Kramer continued her laboratory work virtually during the COVID-19 pandemic, and she will be an author on an upcoming manuscript — the findings of which will have a global clinical impact on women’s health. 

“Jordan has a very optimistic, positive attitude when performing research,” says Schlegel, professor of pathology at Georgetown’s School of Medicine. “She is undaunted by unanticipated obstacles, including the pandemic, and always seems to find the energy to continue her work.”

Jordan Kramer stands in a lab holding open a report
Kramer first started researching cancer when she was 16, finding she was “captivated by the novelty of science.”

In addition to her work in Schlegel’s lab, which she recently completed, Kramer has contributed her research assistance and scholarship to the Texas Children’s Hospital and MD Anderson Cancer Center in Houston.

But Kramer’s passion for improving cancer treatment doesn’t end in the lab — she also volunteers with pediatric cancer patients to connect on a personal level. 

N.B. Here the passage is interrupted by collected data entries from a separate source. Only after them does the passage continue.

(* ===== verification/FastTimer.v ===== *)
(** libs/fastcommon/src/fast_timer.c: a time wheel.

    Entries and the heads of the slots are objects in a store; an address is a
    number, 0 is NULL, and the head of slot i is at the address of the array plus i.
    The timer's own fields are passed along. *)
From S2P Require Import Prelude.

(** * Code *)

Record FastTimerEntry := mkEntry { expires : Z; data : Z; prev : Z; next : Z; rehash : bool }.

Abbreviation store := (gmap Z FastTimerEntry).

Record FastTimer := mkTimer { slot_count : Z; base_time : Z; current_time : Z; slots : Z }.

(** An [int64_t] operation. *)
Definition clong (z : Z) : res Z := if (- 2 ^ 63 <=? z) && (z <? 2 ^ 63) then Done z else Undef.

Definition at_ (s : store) (a : Z) : res FastTimerEntry := of_opt (s !! a).

(** Stores to single fields. *)
Definition set_next (a x : Z) (s : store) : res store :=
  e ← at_ s a; mret (<[a := mkEntry (expires e) (data e) (prev e) x (rehash e)]> s).
Definition set_prev (a x : Z) (s : store) : res store :=
  e ← at_ s a; mret (<[a := mkEntry (expires e) (data e) x (next e) (rehash e)]> s).
Definition set_expires (a x : Z) (s : store) : res store :=
  e ← at_ s a; mret (<[a := mkEntry x (data e) (prev e) (next e) (rehash e)]> s).
Definition set_rehash (a : Z) (x : bool) (s : store) : res store :=
  e ← at_ s a; mret (<[a := mkEntry (expires e) (data e) (prev e) (next e) x]> s).

Definition EINVAL : Z := 22.
Definition ENOENT : Z := 2.
Definition ENOMEM : Z := 12.

Definition sizeof_slot : Z := 40.
Definition zero_entry : FastTimerEntry := mkEntry 0 0 0 0 false.

(** The block of [bytes] bytes at [a], cleared: as many heads as fit into it. *)
Definition clear_slots (a bytes : Z) (s : store) : store :=
  foldr (λ i s, <[a + i := zero_entry]> s) s (seqZ 0 (bytes / sizeof_slot)).

(** [malloc] says what a request for so many bytes gives; [errno] is what it leaves. *)
Definition fast_timer_init (malloc : Z → option Z) (errno : Z) (timer : FastTimer) (slot_count current_time : Z) (s : store) :
    Z * FastTimer * store :=
  if (slot_count <=? 0) || (current_time <=? 0) then (EINVAL, timer, s) else
  let bytes := sext 32 (u64 (sizeof_slot * slot_count)) in
  match malloc (u64 bytes) with
  | None => (if errno =? 0 then ENOMEM else errno, mkTimer slot_count current_time current_time 0, s)
  | Some a => (0, mkTimer slot_count current_time current_time a, clear_slots a bytes s)
  end.

(** The array is gone. *)
Definition fast_timer_destroy (timer : FastTimer) (s : store) : FastTimer * store :=
  if slots timer =? 0 then (timer, s)
  else (mkTimer (slot_count timer) (base_time timer) (current_time timer) 0,
        foldr (λ i s, delete (slots timer + i) s) s (seqZ 0 (slot_count timer))).

Definition TIMER_GET_SLOT_INDEX (timer : FastTimer) (expires : Z) : res Z :=
  d ← clong (expires - base_time timer);
  if slot_count timer =? 0 then Undef else mret (Z.rem d (slot_count timer)).

Definition TIMER_GET_SLOT_POINTER (timer : FastTimer) (expires : Z) : res Z :=
  i ← TIMER_GET_SLOT_INDEX timer expires; mret (slots timer + i).

Definition fast_timer_add (timer : FastTimer) (entry : Z) (s : store) : res (Z * store) :=
  e ← at_ s entry;
  slot ← TIMER_GET_SLOT_POINTER timer (if current_time timer <? expires e then expires e else current_time timer);
  h ← at_ s slot;
  s ← set_next entry (next h) s;
  h ← at_ s slot;
  s ← (if negb (next h =? 0) then set_prev (next h) entry s else mret s);
  s ← set_prev entry slot s;
  s ← set_next slot entry s;
  s ← set_rehash entry false s;
  mret (0, s).

Definition fast_timer_remove (entry : Z) (s : store) : res (Z * store) :=
  e ← at_ s entry;
  if prev e =? 0 then mret (ENOENT, s) else
  s ← (if negb (next e =? 0) then
         s ← set_prev (next e) (prev e) s;
         e ← at_ s entry;
         s ← set_next (prev e) (next e) s;
         set_next entry 0 s
       else set_next (prev e) 0 s);
  s ← set_prev entry 0 s;
  mret (0, s).

Definition fast_timer_modify (timer : FastTimer) (entry new_expires : Z) (s : store) : res (Z * store) :=
  e ← at_ s entry;
  if new_expires =? expires e then mret (0, s)
  else if new_expires <? expires e then
    '(_, s) ← fast_timer_remove entry s;
    s ← set_expires entry new_expires s;
    fast_timer_add timer entry s
  else
    i ← TIMER_GET_SLOT_INDEX timer new_expires;
    j ← TIMER_GET_SLOT_INDEX timer (expires e);
    s ← set_rehash entry (negb (i =? j)) s;
    s ← set_expires entry new_expires s;
    mret (0, s).

(** The slot to look at, 0 if the time has not come, and the timer. *)
Definition fast_timer_slot_get (timer : FastTimer) (time : Z) : res (Z * FastTimer) :=
  if time <=? current_time timer then mret (0, timer) else
  slot ← TIMER_GET_SLOT_POINTER timer (current_time timer);
  mret (slot, mkTimer (slot_count timer) (base_time timer) (current_time timer + 1) (slots timer)).

(** The locals [first], [last], [tail] and [count]. *)
Record walk := mkWalk { first : Z; last : Z; tail : Z; count : Z }.

(** The run from [first] to [last] goes from its slot behind [tail]; [entry] follows it. *)
Definition move_run (w : walk) (entry : Z) (s : store) : res (walk * store) :=
  f ← at_ s (first w);
  s ← set_next (prev f) entry s;
  f ← at_ s (first w);
  s ← (if negb (entry =? 0) then set_prev entry (prev f) s else mret s);
  s ← set_next (tail w) (first w) s;
  s ← set_prev (first w) (tail w) s;
  mret (mkWalk 0 (last w) (last w) (count w), s).

(** The loop over a slot; [fuel] bounds its length. *)
Fixpoint slot_loop (fuel : nat) (timer : FastTimer) (time : Z) (w : walk) (entry : Z) (s : store) : res (walk * store) :=
  if entry =? 0 then mret (w, s) else
  match fuel with
  | O => OutOfFuel
  | S fuel =>
      e ← at_ s entry;
      if time <=? expires e then
        '(w, s) ← (if negb (first w =? 0) then move_run w entry s else mret (w, s));
        e ← at_ s entry;
        if rehash e then
          let last := entry in
          let entry := next e in
          s ← set_rehash last false s;
          '(_, s) ← fast_timer_remove last s;
          '(_, s) ← fast_timer_add timer last s;
          slot_loop fuel timer time (mkWalk (first w) last (tail w) (count w)) entry s
        else slot_loop fuel timer time (mkWalk (first w) entry (tail w) (count w)) (next e) s
      else
        c ← cint (count w + 1);
        slot_loop fuel timer time (mkWalk (if first w =? 0 then entry else first w) entry (tail w) c) (next e) s
  end.

(** The loop over the times, [n] of them. *)
Fixpoint time_loop (n : nat) (timer : FastTimer) (time : Z) (w : walk) (s : store) : res (FastTimer * walk * store) :=
  match n with
  | O => mret (timer, w, s)
  | S n =>
      slot ← TIMER_GET_SLOT_POINTER timer (current_time timer);
      let timer := mkTimer (slot_count timer) (base_time timer) (current_time timer + 1) (slots timer) in
      h ← at_ s slot;
      '(w, s) ← slot_loop (size s) timer time w (next h) s;
      '(w, s) ← (if negb (first w =? 0) then move_run w 0 s else mret (w, s));
      time_loop n timer time w s
  end.

(** The number of entries put into the list at [head]. *)
Definition fast_timer_timeouts_get (timer : FastTimer) (time : Z) (head : Z) (s : store) : res (Z * FastTimer * store) :=
  s ← set_prev head 0 s;
  s ← set_next head 0 s;
  if time <=? current_time timer then mret (0, timer, s) else
  '(timer, w, s) ← time_loop (Z.to_nat (time - current_time timer)) timer time (mkWalk 0 0 head 0) s;
  s ← (if 0 <? count w then set_next (tail w) 0 s else mret s);
  mret (count w, timer, s).

(** * Linked lists *)

Definition nxt (s : store) : gmap Z Z := next <$> s.
Definition prv (s : store) : gmap Z Z := prev <$> s.
(** The other fields. *)
Definition info (s : store) : gmap Z (Z * Z * bool) := (λ e, (expires e, data e, rehash e)) <$> s.

Implicit Types (N P : gmap Z Z) (l : list Z).

(** From [a] through the nodes [l], the last of which (or [a]) goes on to [z]. *)
Fixpoint linked N P (a : Z) l (z : Z) : Prop :=
  match l with
  | [] => N !! a = Some z
  | x :: l => N !! a = Some x ∧ P !! x = Some a ∧ linked N P x l z
  end.

Fixpoint lst (a : Z) l : Z := match l with [] => a | x :: l => lst x l end.

Lemma lst_in a l : lst a l ∈ a :: l.
Proof. revert a. induction l as [|x l IH]; intros a; [by left|]. right. apply IH. Qed.

Lemma lst_app a l x k : lst a (l ++ x :: k) = lst x k.
Proof. revert a. induction l as [|y l IH]; intros a; [done|apply IH]. Qed.

Lemma linked_split N P a l x k z :
  linked N P a (l ++ x :: k) z ↔ linked N P a l x ∧ P !! x = Some (lst a l) ∧ linked N P x k z.
Proof. revert a. induction l as [|y l IH]; intros a; cbn; [done|]. rewrite IH. tauto. Qed.

Lemma linked_next N P a l z b x : b ∉ a :: l → linked N P a l z → linked (<[b := x]> N) P a l z.
Proof.
  revert a. induction l as [|y l IH]; intros a Hb; cbn; rewrite lookup_insert_ne by set_solver; [done|].
  intros (? & ? & ?). split_and!; [done..|]. apply IH; [set_solver|done].
Qed.

Lemma linked_prev N P a l z b x : b ∉ l → linked N P a l z → linked N (<[b := x]> P) a l z.
Proof.
  revert a. induction l as [|y l IH]; intros a Hb; cbn; [done|]. rewrite lookup_insert_ne by set_solver.
  intros (? & ? & ?). split_and!; [done..|]. apply IH; [set_solver|done].
Qed.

When her in-person volunteer work at the MedStar Georgetown University Hospital was cut short due to the pandemic, she coordinated MD Anderson’s first pediatric Zoom summer camps.

“Whether it was the dance party, a camp song or cabin time, Jordan stepped out of her comfort zone to fully participate and gave her campers the confidence to fully participate as well,” says Tara VanDerpoel, program coordinator for the Pediatrics Support Program at MD Anderson. 

‘Chemistry and Cookies’

Kramer also finds joy in baking — her “acceptable science.” She founded Chemistry and Cookies, a baking business that offers a menu of cakes, cupcakes and cookies and organizes weekly bakes for fellow students to relieve stress.

“It is such a signature Jordan move to tackle two research internships plus multiple medical volunteer opportunities in the middle of a pandemic year when most folks are just trying to tread water,” says Elmendorf. “The phrase is usually ‘making lemonade out of lemons,’ but in Jordan’s case it would be a full-on delectable lemon cake since she is also a professional baker.”

Ultimately, it is Kramer’s desire to put an end to cancer and ease the suffering of those receiving treatments that has motivated her career in medicine.

“I love patient care,” says Kramer. “I want to be able to go work with the patient, see what the patient needs and how the therapy is affecting the patient…then be able to take that back to the lab and use that information to create better treatments.”

Inspired by the mentorship and support she received early in her life and professional career — from Schlegel and the members of his lab, from Elmendorf, from her brother and family — Kramer also considers teaching others to be an important component of her work moving forward.

“My brother will answer my questions at any hour, and not everyone has that,” she says. “I just could never say no to someone who comes to me and asks me to teach them something.”